The film is designed to celebrate the beauty of this historic city and its musical influences, showcasing many of York’s venues that have been unable to open their doors since last March. 

Directed by Owain Park, The Gesualdo Six brings together some of Britain’s finest young consort singers: countertenors Guy James and Andrew Leslie Cooper; tenors Josh Cooter and Joseph Wicks; baritone Michael Craddock and bass Sam Mitchell.

Formed in March 2014 for a performance of Gesualdo’s Tenebrae Responsories for Maundy Thursday in the chapel of Trinity College, Cambridge, the ensemble gave more than 150 performances at major festivals in the UK and abroad in its first five years.

The Gesualdo Six has been awarded the Choir of the Year prize at the Classical Music Digital Awards and its album Fading was awarded Vocal Recording of the Year by Limelight.
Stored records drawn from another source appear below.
(** Opening [out_dir / name] for writing and writing [data]: a directory
    of that name gives 21 ([EISDIR]). *)
Definition tree_write (name data : list Z) (t : tree) : option Z * tree :=
  match refused name with
  | Some errno => (Some errno, t)
  | None =>
      let p := path_below name in
      match ancestors [] p t with
      | Some errno => (Some errno, t)
      | None =>
          match tree_lookup t p with
          | Some Dir => (Some 21, t)
          | _ => (None, (p, File data) :: t)
          end
      end
  end.

Definition os_result (r : option Z * tree) : result unit * tree :=
  match r with
  | (None, t) => (Ok tt, t)
  | (Some errno, t) => (Raise (OSError errno), t)
  end.

#[global] Instance tree_fs : FileSystem tree := {|
  out_dir_mkdir t := os_result (mkdir_from [] [] t);
  parent_mkdir name t := os_result (tree_parent_mkdir name t);
  write_bytes name data t := os_result (tree_write name data t)
|}.

(** ** Inputs of the examples *)

(** The file [a.txt] holding [ABCDE]. *)
Definition a_txt : PackDat.DirItem :=
  {| PackDat.rel_parts := [str_of "a.txt"];
     PackDat.file_bytes := Some [0x41; 0x42; 0x43; 0x44; 0x45] |}.

Definition entry_sample : PackDat.FileEntry :=
  {| PackDat.name := str_of "bg/title.png";
     PackDat.data := [1; 2; 3];
     PackDat.offset := 70000 |}.
(** X15. The topic a file gives its questions by default is its name
    without the extension: for every name that ends in [.csv], [.txt],
    [.xlsx] or [.xls] the extension, and nothing else, is removed; so it is
    for every file that is read as a spreadsheet. *)
Theorem default_topic_is_the_file_name_without_extension :
  forall base : string,
    stripExt (base ++ ".csv") = base
    /\ stripExt (base ++ ".txt") = base
    /\ stripExt (base ++ ".xlsx") = base
    /\ stripExt (base ++ ".xls") = base
    /\ (forall name, Files.readAsExcel name = true ->
          exists stem, (name = (stem ++ ".xlsx")%string \/ name = (stem ++ ".xls")%string)
                       /\ stripExt name = stem).
Proof.
  assert (Hstrip : forall base ext,
             In ext [".csv"; ".txt"; ".xlsx"; ".xls"] ->
             stripExt (base ++ ext) = base).
  { intros base ext Hin. unfold stripExt. rewrite list_ascii_app.
    rewrite stripExtList_suffix; [apply string_of_list_ascii_of_string|].
    now apply in_map. }
  intros base.
  split; [apply Hstrip; cbn; tauto|].
  split; [apply Hstrip; cbn; tauto|].
  split; [apply Hstrip; cbn; tauto|].
  split; [apply Hstrip; cbn; tauto|].
  intros name H. unfold Files.readAsExcel in H. apply orb_true_iff in H.
  destruct H as [H | H]; apply endsWith_split in H; destruct H as [stem ->];
    exists stem; (split; [tauto | apply Hstrip; cbn; tauto]).
Qed.

(** ** Reach of the indexed answers *)

(** X16. An answer in the labelled or the lettered form reaches the first
    four options only: the statistics count a selection as correct only if
    its text stands at one of the positions 0 to 3, and the question card
    never marks a position outside them.  An answer in neither form is
    checked as a text alone, and then the two checks agree for every list
    of options. *)
Theorem indexed_answers_reach_four_options :
  forall (correctAnswer : string) (options : list string) (selected : string),
    (isLabeled (trim correctAnswer) = true \/ testBareLetter (trim correctAnswer) = true ->
     (statsIsCorrect correctAnswer options selected = true ->
      exists i, i < 4 /\ nth_error options i = Some selected)
     /\ (forall optionText index,
           (index < 0 \/ 4 <= index)%Z ->
           isOptionCorrect correctAnswer optionText index = false))
    /\ (isLabeled (trim correctAnswer) = false ->
        testBareLetter (trim correctAnswer) = false ->
        statsIsCorrect correctAnswer options selected
        = String.eqb (toLowerCase (trim selected)) (toLowerCase (trim correctAnswer))
        /\ cardIsCorrect correctAnswer options selected
           = statsIsCorrect correctAnswer options selected).
Proof.
  intros correctAnswer options selected.
  pose proof (labeled_agree (trim correctAnswer)) as HL.
  pose proof (bare_agree (trim correctAnswer)) as HB.
  split.
  - intros Hform.
    assert (Hidx : exists i : Z,
               (0 <= i <= 3)%Z
               /\ statsIsCorrect correctAnswer options selected
                  = strictEq (at_ options i) selected
               /\ forall optionText index,
                    isOptionCorrect correctAnswer optionText index = (index =? i)%Z).
    { unfold statsIsCorrect, isOptionCorrect.
      destruct (labeledForm (trim correctAnswer)) as [i|].
      - destruct HL as [-> [-> Hr]]. exists i. split; [exact Hr|].
        split; [|reflexivity].
        replace (0 <=? i)%Z with true by (symmetry; apply Z.leb_le; lia).
        reflexivity.
      - rewrite HL in *. destruct Hform as [H | H]; [discriminate|].
        destruct (bareForm (trim correctAnswer)) as [i|]; [|congruence].
        destruct HB as [-> [-> Hr]]. exists i. now repeat split. }
    destruct Hidx as [i [Hr [Hs Hc]]]. split.
    + rewrite Hs. unfold strictEq, at_.
      replace (i <? 0)%Z with false by (symmetry; apply Z.ltb_ge; lia).
      destruct (nth_error options (Z.to_nat i)) as [o|] eqn:Hn; [|discriminate].
      intros Heq. apply String.eqb_eq in Heq. subst o.
      exists (Z.to_nat i). split; [lia | exact Hn].
    + intros optionText index Hout. rewrite Hc. apply Z.eqb_neq. lia.
  - intros Hl Hb. unfold cardIsCorrect, isOptionCorrect, statsIsCorrect.
    rewrite Hl, Hb. split; [reflexivity | now destruct (String.eqb _ _)].
Qed.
National Centre for Early Music director Delma Tomlin: Planning the programme for Early Music Day

Looking forward to the March residency, NCEM director Delma Tomlin says: “We are delighted to welcome our good friends The Gesualdo Six, who will be spending time in York, taking advantage of some of the atmospheric acoustics within the city walls and performing a concert, a very special treat for Early Music Day.

“The concert will be shared with our friends and colleagues in Europe and beyond, as we join together for this wonderful annual celebration.”
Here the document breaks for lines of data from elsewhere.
(** * SHARPpy [sharppy/sharptab/utils.py]: unit conversions and wind-vector math

    The module works on [numpy.float64] numbers and on [numpy.ma] masked
    arrays.  The development has four layers.

    - [Float64]: the arithmetic the module uses, as an interface.
      [IEEE.instance] is binary64 on Rocq's primitive floats: it computes,
      and it is the arithmetic the program runs; the C library's [sin],
      [cos] and [atan2] are a parameter ([IEEE.Libm]), with a reference
      implementation to run the functions on concrete inputs.
      [Exact.instance] is real arithmetic; it serves one statement only, the
      bound on [FT2M(M2FT(x))] of the unit conversions.
    - [result], [marray] and the operations after them: the part of
      [numpy.ma] the module calls, element by element, as numpy 1.x and 2.x
      implement it: data are kept under the mask, a masked 0-d result is the
      constant [ma.masked], operands of dimension 0 and 1 are broadcast, a
      boolean index selects by its data, an item assignment of a number
      through a masked index writes the data and leaves the mask.
    - the functions of [utils.py], statement by statement, generic in the
      arithmetic; [TOL] and [missing] are parameters.
    - the properties: what each array branch computes at one position
      ([vec2comp_fields], [comp2vec_fields], [mag_fields]), then the claims
      C1 to C10, then further properties of the functions: shapes, masks
      and exceptions, the two branches against each other, a calm wind in
      binary64. *)

From Stdlib Require Import Floats ZArith QArith Reals Lra Lia List Bool.
Import ListNotations.
(** * streamlit_app.py: the transaction dashboard, embedded and verified

    The program is one linear script: [load_data] reads a delimited file,
    [parse_json_column] lifts one field out of a JSON text, and the
    module-level code prints a summary of the table and five guarded chart
    panels.  The development below embeds the script as state-passing code
    over the table and the list of emitted page elements, with Python's
    exceptions as an explicit outcome type. *)

From Stdlib Require Import ZArith NArith List String Ascii Bool Lia.
From Stdlib Require Import Sorted Permutation.
Import ListNotations.

Open Scope string_scope.

Set Warnings "-register-all".

(** ** Python values *)

(** A Python [str] is a sequence of code points. *)
Definition pystr := list N.

Definition ch (a : ascii) : N := N_of_ascii a.

Definition u (s : string) : pystr := map ch (list_ascii_of_string s).

Fixpoint pystr_eqb (a b : pystr) : bool :=
  match a, b with
  | [], [] => true
  | x :: a', y :: b' => N.eqb x y && pystr_eqb a' b'
  | _, _ => false
  end.

(** A Python [float].  A finite float is kept as the decimal literal it was
    read from, sign apart: [FFin neg m e] stands for (-1)^neg * m * 10^e. *)
Inductive pyfloat : Type :=
| FNaN
| FInf (neg : bool)
| FFin (neg : bool) (mant : N) (exp10 : Z).

(** The values that occur in the script: what [json.loads] produces, what a
    cell of a table read from text holds, and a parsed timestamp
    (nanoseconds since the epoch, [None] inside for NaT). *)
Inductive pyval : Type :=
| PNone
| PBool (b : bool)
| PInt (z : Z)
| PFloat (f : pyfloat)
| PStr (s : pystr)
| PList (l : list pyval)
| PDict (d : list (pystr * pyval))
| PTimestamp (t : option Z).

(** ** Exceptions *)

Inductive exn : Type :=
| FileNotFoundError
| ParserError (msg : string)
| EmptyDataError
| JSONDecodeError (msg : string)
| TypeError
| AttributeError
| OtherException (name : string)
| OtherBaseException (name : string).

(** [except Exception] catches every class but the ones that derive from
    [BaseException] directly. *)
Definition is_Exception (e : exn) : bool :=
  match e with
  | OtherBaseException _ => false
  | _ => true
  end.

Definition exn_message (e : exn) : string :=
  match e with
  | FileNotFoundError => "No such file or directory"
  | ParserError m => m
  | EmptyDataError => "No columns to parse from file"
  | JSONDecodeError m => m
  | TypeError => "TypeError"
  | AttributeError => "AttributeError"
  | OtherException n => n
  | OtherBaseException n => n
  end.

Inductive pyresult (A : Type) : Type :=
| Ok (a : A)
| Raise (e : exn).
Arguments Ok {A} a.
Arguments Raise {A} e.

(** ** Dictionaries *)

Module Dict.

(** [dict(pairs)]: later bindings of a key replace earlier ones, the key
    keeps its first position. *)
Fixpoint set (k : pystr) (v : pyval) (d : list (pystr * pyval))
  : list (pystr * pyval) :=
  match d with
  | [] => [(k, v)]
  | (k', v') :: d' =>
      if pystr_eqb k k' then (k, v) :: d' else (k', v') :: set k v d'
  end.

Definition of_pairs (ps : list (pystr * pyval)) : list (pystr * pyval) :=
  fold_left (fun d kv => set (fst kv) (snd kv) d) ps [].

Fixpoint lookup (k : pystr) (d : list (pystr * pyval)) : option pyval :=
  match d with
  | [] => None
  | (k', v) :: d' => if pystr_eqb k k' then Some v else lookup k d'
  end.

(** [d.get(k)]: the value, or [None]. *)
Definition get (k : pystr) (d : list (pystr * pyval)) : pyval :=
  match lookup k d with
  | Some v => v
  | None => PNone
  end.

End Dict.

(** ** The JSON decoder

    [json.loads] of the standard library, for a [str] argument, after
    json/decoder.py and json/scanner.py: the grammar of RFC 8259 plus the
    literals NaN, Infinity and -Infinity, strict string scanning.  Every
    failure of the decoder is a [JSONDecodeError]; the interpreter's own
    resource limits are outside the model. *)

Module Json.

Local Open Scope N_scope.

(** Outcome of a scanning step: the value and the unread input, a
    decoding error, or recursion budget exhausted. *)
Inductive scan (A : Type) : Type :=
| SOk (a : A) (rest : pystr)
| SErr (msg : string)
| SFuel.
Arguments SOk {A} a rest.
Arguments SErr {A} msg.
Arguments SFuel {A}.

(** The double quote, code point 34. *)
Definition quote : N := 34.

Definition is_ws (c : N) : bool :=
  (c =? ch " ") || (c =? 9) || (c =? 10) || (c =? 13).

Fixpoint skip_ws (s : pystr) : pystr :=
  match s with
  | c :: s' => if is_ws c then skip_ws s' else s
  | [] => []
  end.

Definition is_digit (c : N) : bool := (ch "0" <=? c) && (c <=? ch "9").

Definition digit_val (c : N) : N := c - ch "0".

Definition hex_val (c : N) : option N :=
  if is_digit c then Some (c - ch "0")
  else if (ch "a" <=? c) && (c <=? ch "f") then Some (c - ch "a" + 10)
  else if (ch "A" <=? c) && (c <=? ch "F") then Some (c - ch "A" + 10)
  else None.

(** [_decode_uXXXX]: four hexadecimal digits. *)
Definition hex4 (a b c d : N) : option N :=
  match hex_val a, hex_val b, hex_val c, hex_val d with
  | Some x, Some y, Some z, Some w => Some (((x * 16 + y) * 16 + z) * 16 + w)
  | _, _, _, _ => None
  end.

(** [BACKSLASH]: the one-character escapes. *)
Definition backslash (c : N) : option N :=
  if c =? quote then Some (quote)
  else if c =? ch "\" then Some (ch "\")
  else if c =? ch "/" then Some (ch "/")
  else if c =? ch "b" then Some 8
  else if c =? ch "f" then Some 12
  else if c =? ch "n" then Some 10
  else if c =? ch "r" then Some 13
  else if c =? ch "t" then Some 9
  else None.

Definition is_high_surrogate (c : N) : bool := (55296 <=? c) && (c <=? 56319).
Definition is_low_surrogate (c : N) : bool := (56320 <=? c) && (c <=? 57343).

Definition join_surrogates (hi lo : N) : N :=
  65536 + N.lor (N.shiftl (hi - 55296) 10) (lo - 56320).

(** [py_scanstring] with [strict=True]; the input starts just after the
    opening quote, [acc] holds the characters read so far, reversed. *)
Fixpoint scanstring (s : pystr) (acc : pystr) : scan pystr :=
  match s with
  | [] => SErr "Unterminated string starting at"
  | c :: s1 =>
      if c =? quote then SOk (rev acc) s1
      else if c =? ch "\" then
        match s1 with
        | [] => SErr "Unterminated string starting at"
        | e :: s2 =>
            if e =? ch "u" then
              match s2 with
              | h1 :: h2 :: h3 :: h4 :: s3 =>
                  match hex4 h1 h2 h3 h4 with
                  | None => SErr "Invalid unicode escape"
                  | Some uni =>
                      match s3 with
                      | b :: v :: g1 :: g2 :: g3 :: g4 :: s4 =>
                          if is_high_surrogate uni && (b =? ch "\")
                             && (v =? ch "u") then
                            match hex4 g1 g2 g3 g4 with
                            | None => SErr "Invalid unicode escape"
                            | Some uni2 =>
                                if is_low_surrogate uni2
                                then scanstring s4
                                       (join_surrogates uni uni2 :: acc)
                                else scanstring s3 (uni :: acc)
                            end
                          else scanstring s3 (uni :: acc)
                      | _ =>
                          match s3 with
                          | b :: v :: _ =>
                              if is_high_surrogate uni && (b =? ch "\")
                                 && (v =? ch "u")
                              then SErr "Invalid unicode escape"
                              else scanstring s3 (uni :: acc)
                          | _ => scanstring s3 (uni :: acc)
                          end
                      end
                  end
              | _ => SErr "Invalid unicode escape"
              end
            else
              match backslash e with
              | Some c' => scanstring s2 (c' :: acc)
              | None => SErr "Invalid escape"
              end
        end
      else if c <? 32 then SErr "Invalid control character at"
      else scanstring s1 (c :: acc)
  end.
Against the backdrop of the Brexit severance from Europe, Delma says: “I’d also like to say a special thank-you to REMA, the Early Music Network in Europe, for their hard work helping to make sure the celebrations continue.”
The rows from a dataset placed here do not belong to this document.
Lemma chunksOf_not_empty (lines : list string) :
  Forall (fun chunk => chunk <> "") (chunksOf json_Unmarshal lines).
Proof.
  induction lines as [|line lines IH]; simpl; [constructor|].
  destruct (String.length line =? 0)%nat; [assumption|].
  destruct (json_Unmarshal line) as [err | genResp]; [assumption|].
  destruct (String.eqb (Response genResp) "") eqn:E; [assumption|].
  constructor; [|assumption]. now apply String.eqb_neq.
Qed.

(** The client never hands over an empty chunk: a record with an empty
    text gives nothing to the caller. *)
Theorem no_empty_chunk (ctx : Context) (transport : Transport) :
  Forall (fun chunk => chunk <> "")
         (chunks (GenerateResponse json_Unmarshal ctx transport)).
Proof.
  destruct transport as [err | err | resp]; try (simpl; constructor).
  unfold GenerateResponse.
  destruct (negb (StatusCode resp =? StatusOK)%Z); [constructor|].
  destruct (scanLoop_chunks_prefix ctx (BodyErr resp) (Body resp) 0 [])
    as [n Hn].
  rewrite Hn. apply chunksOf_not_empty.
Qed.

(** With the context of the program, which is never done, the index of a
    line plays no part. *)
Lemma scanLoop_Background_index (bodyErr : option error) (lines : list string) :
  forall i j sent,
    scanLoop json_Unmarshal context_Background bodyErr i lines sent
    = scanLoop json_Unmarshal context_Background bodyErr j lines sent.
Proof.
  induction lines as [|line lines IH]; intros i j sent; [reflexivity|].
  simpl. destruct (String.length line =? 0)%nat; [apply IH|].
  destruct (json_Unmarshal line) as [err | genResp]; [reflexivity|].
  destruct (negb (String.eqb (Response genResp) "")), (Done genResp);
    try reflexivity; apply IH.
Qed.

(** Empty lines of the body are skipped: with the context of the program,
    the outcome is the one of the body without them. *)
Theorem empty_lines_skipped (status : Z) (body : list string)
        (bodyErr : option error) :
  GenerateResponse json_Unmarshal context_Background
    (Responds (mkResponse status body bodyErr))
  = GenerateResponse json_Unmarshal context_Background
      (Responds (mkResponse status (filter nonEmptyLine body) bodyErr)).
Proof.
  unfold GenerateResponse. simpl.
  destruct (negb (status =? StatusOK)%Z); [reflexivity|].
  generalize 0%nat at 1 2. generalize (@nil string).
  induction body as [|line body IH]; intros sent i; [reflexivity|].
  simpl. unfold nonEmptyLine at 1.
  destruct (String.length line =? 0)%nat eqn:Hlen; simpl.
  - rewrite (scanLoop_Background_index bodyErr body (S i) i). apply IH.
  - rewrite Hlen.
    destruct (json_Unmarshal line) as [err | genResp]; [reflexivity|].
    destruct (negb (String.eqb (Response genResp) "")), (Done genResp);
      try reflexivity;
      rewrite (scanLoop_Background_index bodyErr body (S i) i),
        (scanLoop_Background_index bodyErr (filter nonEmptyLine body) (S i) i);
      apply IH.
Qed.

End StreamFacts.

(** ** ollama.go: the model catalog, and main.go *)

Lemma findModel_In (models : list string) (modelName : string) :
  findModel models modelName = true <-> In modelName models.
Proof.
  induction models as [|model models IH]; simpl; [easy|].
  destruct (String.eqb_spec model modelName) as [-> | Hne].
  - split; auto.
  - rewrite IH. split; [auto | intros [E | H]; [contradiction | exact H]].
Qed.

Lemma ValidateModel_None_iff
  (httpGet : string -> TagsTransport) (c : OllamaClient) (modelName : string) :
  ValidateModel httpGet c modelName = None
  <-> exists names,
        httpGet (baseURL c ++ "/api/tags") = TagsResponds 200 (inr names)
        /\ In modelName names.
Proof.
  unfold ValidateModel, ListModels.
  destruct (httpGet (baseURL c ++ "/api/tags")) as [err | status decoded].
  - split; [discriminate | intros (names & E & _); discriminate].
  - destruct (Z.eqb_spec status StatusOK) as [-> | Hne]; simpl.
    + destruct decoded as [err | names].
      * split; [discriminate | intros (names & E & _); discriminate].
      * destruct (findModel names modelName) eqn:Hf.
        -- split; [|reflexivity]. intros _. exists names. split; [reflexivity|].
           now apply findModel_In.
        -- split; [discriminate|]. intros (names' & E & Hin).
           injection E as <-. apply findModel_In in Hin. congruence.
    + split; [discriminate|]. intros (names & E & _).
      injection E as E _. contradiction.
Qed.

(** [ValidateModel] accepts a model exactly when the catalog answers the
    request to [baseURL/api/tags] with status 200 and a body that decodes
    to a list with that very name in it. *)
Theorem ValidateModel_accepts_iff
  (httpGet : string -> TagsTransport) (c : OllamaClient) (modelName : string) :
  ValidateModel httpGet c modelName = None
  <-> exists names,
        httpGet (baseURL c ++ "/api/tags") = TagsResponds 200 (inr names)
        /\ In modelName names.
Proof. exact (ValidateModel_None_iff httpGet c modelName). Qed.

(** The failures of [ValidateModel] tell the causes apart: the error
    "model ... not found in Ollama" comes exactly when the catalog was read
    and does not have the name; a catalog that cannot be read gives an error
    that wraps the one of [ListModels]: no connection, a status other than
    200 (checked before the body is decoded), or a body that does not
    decode. *)
Theorem ValidateModel_failures
  (httpGet : string -> TagsTransport) (c : OllamaClient) (modelName : string) :
  let tags := httpGet (baseURL c ++ "/api/tags") in
  (ValidateModel httpGet c modelName
   = Some (errors_New ("model '" ++ modelName ++ "' not found in Ollama"))
   <-> exists names, tags = TagsResponds 200 (inr names) /\ ~ In modelName names)
  /\ (forall err, tags = GetFails err ->
        ValidateModel httpGet c modelName
        = Some (Errorf_w "failed to list models"
                  (Errorf_w "failed to connect to Ollama" err)))
  /\ (forall status decoded, tags = TagsResponds status decoded ->
        status <> 200%Z ->
        ValidateModel httpGet c modelName
        = Some (Errorf_w "failed to list models" (Errorf_status status)))
  /\ (forall err, tags = TagsResponds 200 (inl err) ->
        ValidateModel httpGet c modelName
        = Some (Errorf_w "failed to list models"
                  (Errorf_w "failed to parse Ollama response" err))).
Proof.
  intros tags. subst tags. unfold ValidateModel, ListModels.
  destruct (httpGet (baseURL c ++ "/api/tags")) as [err | status decoded].
  - repeat split; try discriminate.
    + intros (names & E & _). discriminate.
    + intros err' E. now injection E as <-.
  - destruct (Z.eqb_spec status StatusOK) as [-> | Hne]; simpl.
    + destruct decoded as [err | names].
      * repeat split; try discriminate.
        -- intros (names & E & _). discriminate.
        -- intros status decoded E Hne. injection E as E _. now symmetry in E.
        -- intros err' E. now injection E as <-.
      * destruct (findModel names modelName) eqn:Hf.
        -- repeat split; try discriminate.
           ++ intros (names' & E & Hnot). injection E as <-.
              apply findModel_In in Hf. contradiction.
           ++ intros status decoded E Hne. injection E as E _. now symmetry in E.
        -- repeat split; try discriminate.
           ++ intros _. exists names. split; [reflexivity|].
              intros Hin. apply findModel_In in Hin. congruence.
           ++ intros status decoded E Hne. injection E as E _. now symmetry in E.
    + repeat split; try discriminate.
      * intros (names & E & _). injection E as E _. contradiction.
      * intros status' decoded' E _. now injection E as <- <-.
      * intros err E. injection E as E _. contradiction.
Qed.

Lemma ValidateModel_failures_witness :
  ValidateModel
    (fun _ => TagsResponds 500 (inr ["mistral:7b"]))
    (NewOllamaClient "") "mistral:7b"
  = Some (Errorf_w "failed to list models" (Errorf_status 500)).
Proof.
  refine (proj1 (proj2 (proj2
            (ValidateModel_failures (fun _ => TagsResponds 500 (inr ["mistral:7b"]))
               (NewOllamaClient "") "mistral:7b")))
          500%Z (inr ["mistral:7b"]) eq_refl _).
  discriminate.
Defined.

Section StartupFacts.

Context {W : Widgets}.

(** [main] starts the program exactly when both models are in the
    catalog, each at its own request to the default URL, and then on the
    initial model: the input state, no topic, no turn, the first participant
    selected.  Otherwise it exits with code 1; when the first model is
    refused the second request is not made. *)
Theorem main_starts_iff
  (model1 model2 : string) (get1 get2 : string -> TagsTransport) :
  let url := "http://localhost:11434/api/tags" in
  (forall initial,
      main model1 model2 get1 get2 = Starts initial
      <-> ((exists names, get1 url = TagsResponds 200 (inr names) /\ In model1 names)
           /\ (exists names, get2 url = TagsResponds 200 (inr names) /\ In model2 names)
           /\ initial = initialModel model1 model2 (NewOllamaClient "")))
  /\ ((exists initial, main model1 model2 get1 get2 = Starts initial)
      \/ (exists stderr, main model1 model2 get1 get2 = Exits 1 stderr))
  /\ (ValidateModel get1 (NewOllamaClient "") model1 <> None ->
      forall get2', main model1 model2 get1 get2' = Exits 1 (unavailable model1)).
Proof.
  intros url.
  pose proof (ValidateModel_None_iff get1 (NewOllamaClient "") model1) as H1.
  pose proof (ValidateModel_None_iff get2 (NewOllamaClient "") model2) as H2.
  change (baseURL (NewOllamaClient "") ++ "/api/tags") with url in H1, H2.
  unfold main.
  destruct (ValidateModel get1 (NewOllamaClient "") model1) as [e1|].
  - split; [|split].
    + intros initial. split; [discriminate|].
      intros (Hm1 & _). apply H1 in Hm1. discriminate.
    + right. eexists. reflexivity.
    + reflexivity.
  - destruct (ValidateModel get2 (NewOllamaClient "") model2) as [e2|].
    + split; [|split].
      * intros initial. split; [discriminate|].
        intros (_ & Hm2 & _). apply H2 in Hm2. discriminate.
      * right. eexists. reflexivity.
      * intros Hne. now contradiction Hne.
    + split; [|split].
      * intros initial. split.
        -- intros E. injection E as <-. repeat split; [now apply H1 | now apply H2].
        -- intros (_ & _ & ->). reflexivity.
      * left. eexists. reflexivity.
      * intros Hne. now contradiction Hne.
Qed.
She adds: “Other delights in store in March include performances by many artists who have supported us over this difficult year, recording behind closed doors at St Margaret’s Church [the NCEM’s home in Walmgate, York]. You might not be able to be with us in person, but we hope you can still join us for a feast of fabulous music.” 

Director Owain Park welcomes the chance for The Gesualdo Six to undertake a residency in York. “After a challenging year, it has been a delight to put our minds to this incredibly exciting project,” he says.

“We have long admired the work of the NCEM in York and so it has been an immense privilege to curate a musical journey that weaves through the city’s historic venues. Chiming with the NCEM’s spring celebrations, we aim to highlight the extraordinary power of collaboration and unity in a world where the seeds of division are increasingly sown.”

Delma concludes: “Venues for the filming in York will be confirmed very soon. Please check our website, ncem.co.uk, and social media platforms for regular updates and more details of this year’s programme of Early Music Day celebrations. 

“The NCEM has put in place many changes to ensure the safety and wellbeing of the artists, audience and staff. All performances and filming will take place following current Government Covid-19 guidelines.”